OpenCV4.5.4 is able to read the yolov5.onnx model, however I am unable to make detections as the image output is a downscaled image without predictions.
My code is as it follows:
/*
* To change this license header, choose License Headers in Project Properties.
* To change this template file, choose Tools | Templates
* and open the template in the editor.
*/
/*
* File: main.cpp
* Author: pauloasmendes
*
* Created on 24 de Novembro de 2021, 16:32
*/
#include <cstdlib>
#include <iostream>
#include <fstream>
#include <opencv4/opencv2/opencv.hpp>
using namespace std;
// YOLO
#include <stdexcept>
#include <opencv4/opencv2/dnn.hpp>
#include <opencv4/opencv2/dnn/all_layers.hpp>
constexpr float CONFIDENCE_THRESHOLD = 0;
constexpr float NMS_THRESHOLD = 0.4;
//number of classes to detect
//constexpr int NUM_CLASSES = 80;
constexpr int NUM_CLASSES = 5;// to detect only one class -> the first in the coco_names_txt file list ?!??
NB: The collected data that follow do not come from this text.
(** ** Effects of a step *)

Inductive effect (q : TxQueue) : TxQueue → Prop :=
| T_new_call c x p :
    calls q !! c = None →
    effect q (set_calls (<[c := Call x p SSend None]> (calls q)) q)
| T_accept c k :
    calls q !! c = Some k → sc_pc k = SSend → length (submitCh q) < capacity q →
    effect q (log_accept c (set_submitCh (submitCh q ++ [c]) (goto_call c SWait q)))
| T_return_err c k e :
    calls q !! c = Some k → (sc_pc k = SSend ∨ sc_pc k = SWait) →
    effect q (goto_call c (SReturned (reject e)) q)
| T_recv_resp c k r :
    calls q !! c = Some k → sc_pc k = SWait → sc_resp k = Some r →
    effect q (set_calls (<[c := Call (sc_ctx k) (sc_payload k) (SReturned r) None]> (calls q)) q)
| T_control a :
    (adm q = ALoop ∧ a = AReject ∧ done q = true ∨ adm q = AReject ∧ a = AClose) →
    effect q (set_adm a q)
| T_loop_recv c rest :
    adm q = ALoop → submitCh q = c :: rest →
    effect q (set_adm (ACheck c) (set_submitCh rest q))
| T_respond_err c k e a rest :
    calls q !! c = Some k → sc_resp k = None →
    held (adm q) ++ submitCh q = c :: rest → length rest ≤ length (submitCh q) →
    (held (adm q) = [c] ∧ (a = ALoop ∨ a = AReject ∧ done q = true) ∨
     adm q = AReject ∧ a = AReject) →
    effect q (set_calls (<[c := with_resp k (reject e)]> (calls q)) (set_adm a (set_submitCh rest q)))
| T_stamp c k now :
    adm q = ACheck c → calls q !! c = Some k → done q = false → call_ctx_err q c = None →
    effect q (set_adm (ASend c {| ID := wrap64 (nextID q + 1); Ciphertext := sc_payload k;
                                  ArrivedAt := now |}) (next_id q))
| T_commit c tx k :
    adm q = ASend c tx → calls q !! c = Some k → sc_resp k = None → ch_closed q = false →
    length (ch q) < capacity q →
    effect q (set_calls (<[c := with_resp k (receipt tx)]> (calls q))
                (set_adm ALoop (log_send c tx (set_ch (ch q ++ [tx]) q))))
| T_close_ch :
    adm q = AClose → ch_closed q = false → effect q (set_adm AExited (shut_ch q))
| T_drain_begin d x n :
    drains q !! d = None → (0 ≤ n)%Z →
    effect q (set_drains (<[d := DrainCall x n [] None]> (drains q)) q)
| T_drain_panic d x n :
    drains q !! d = None → (n < 0)%Z →
    effect q (panic (set_drains (<[d := DrainCall x n [] None]> (drains q)) q))
| T_drain_return d k e :
    drains q !! d = Some k → d_ret k = None →
    (e = None → d_ctx k = None ∨ (d_size k ≤ Z.of_nat (length (d_batch k)))%Z) →
    (e ≠ None → (Z.of_nat (length (d_batch k)) < d_size k)%Z) →
    effect q (drain_return d k e q)
| T_drain_recv d k tx rest :
    drains q !! d = Some k → (Z.of_nat (length (d_batch k)) < d_size k)%Z →
    ch q = tx :: rest → d_ret k = None →
    effect q (drain_recv d k tx (set_ch rest q))
| T_rv_loop c k :
    calls q !! c = Some k → sc_pc k = SSend → capacity q = 0 → adm q = ALoop →
    effect q (set_adm (ACheck c) (log_accept c (goto_call c SWait q)))
| T_rv_reject c k :
    calls q !! c = Some k → sc_pc k = SSend → capacity q = 0 → adm q = AReject →
    effect q (set_calls (<[c := with_resp (set_pc SWait k) (reject ErrQueueClosed)]> (calls q))
                (log_accept c q))
| T_rv_deliver d kd c tx k :
    adm q = ASend c tx → calls q !! c = Some k → sc_resp k = None → ch_closed q = false →
    capacity q = 0 → drains q !! d = Some kd → d_ret kd = None →
    (Z.of_nat (length (d_batch kd)) < d_size kd)%Z →
    effect q (set_calls (<[c := with_resp k (receipt tx)]> (calls q))
                (set_adm ALoop (drain_recv d kd tx (log_send c tx q))))
| T_close : closeOnce q = false → done q = false → effect q (shut_done q)
| T_close_again : closeOnce q = true → effect q q
| T_ctx x e : ctxs q !! x = None → effect q (set_ctxs (<[x := e]> (ctxs q)) q)
| T_panic_send c tx : adm q = ASend c tx → ch_closed q = true → effect q (panic q)
| T_panic_close : closeOnce q = false → done q = true → effect q (panic q)
| T_panic_close_ch :
    adm q = AClose → ch_closed q = true → effect q (set_adm AExited (panic q)).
// colors for bounding boxes
const cv::Scalar colors[] = {
{0, 255, 255},
{255, 255, 0},
{0, 255, 0},
{255, 0, 0}
};
const auto NUM_COLORS = sizeof(colors)/sizeof(colors[0]);
//
/*
*
*/
int main(int argc, char** argv) {
cout << CV_VERSION<< endl;
cv::Mat im_1;
im_1 = cv::imread("im_14_RGB.jpg", cv::IMREAD_COLOR);
if(!im_1.data){
cout << "\n\t Could not open or find the image 1" << endl;
}
// let's downscale the image using new width and height
int down_width = 640;
int down_height = 640;
//resize down
cv::resize(im_1, im_1, cv::Size(down_width, down_height), cv::INTER_LINEAR);
// YOLO V5
// read coco class names do ficheiro .txt
std::vector<std::string> class_names;
{
std::ifstream class_file("coco_names.txt");
if (!class_file)
{
std::cerr << "failed to open classes.txt\n";
return 0;
}
std::string line;
while (std::getline(class_file, line))
class_names.push_back(line);
}
// Initialize the parameters para alocação de memoria for object detection using YOLOV4
// faço load dos ficheiros de configuração do método YOLOV4
//auto net = cv::dnn::readNetFromDarknet("custom-yolov4-detector.cfg", "custom-yolov4-detector_best.weights");
//auto net = cv::dnn::readNetFromDarknet("yolov4.cfg", "custom-yolov4-tiny-detector_best.weights");
//cv::dnn::Net net = cv::dnn::readNetFromONNX("best.onnx");
auto net = cv::dnn::readNetFromONNX("yolov5.onnx");
cout << "here" << endl;
// using GPU for image processing
//net.setPreferableBackend(cv::dnn::DNN_BACKEND_CUDA);
//net.setPreferableTarget(cv::dnn::DNN_TARGET_CUDA);
// using CPU for image processing
net.setPreferableBackend(cv::dnn::DNN_BACKEND_OPENCV);
net.setPreferableTarget(cv::dnn::DNN_TARGET_CPU);
auto output_names = net.getUnconnectedOutLayersNames();
cv::Mat blob;
std::vector<cv::Mat> detections;
std::vector<int> indices[NUM_CLASSES];
std::vector<cv::Rect> boxes[NUM_CLASSES];
std::vector<float> scores[NUM_CLASSES];
// Creates 4-dimensional blob from image.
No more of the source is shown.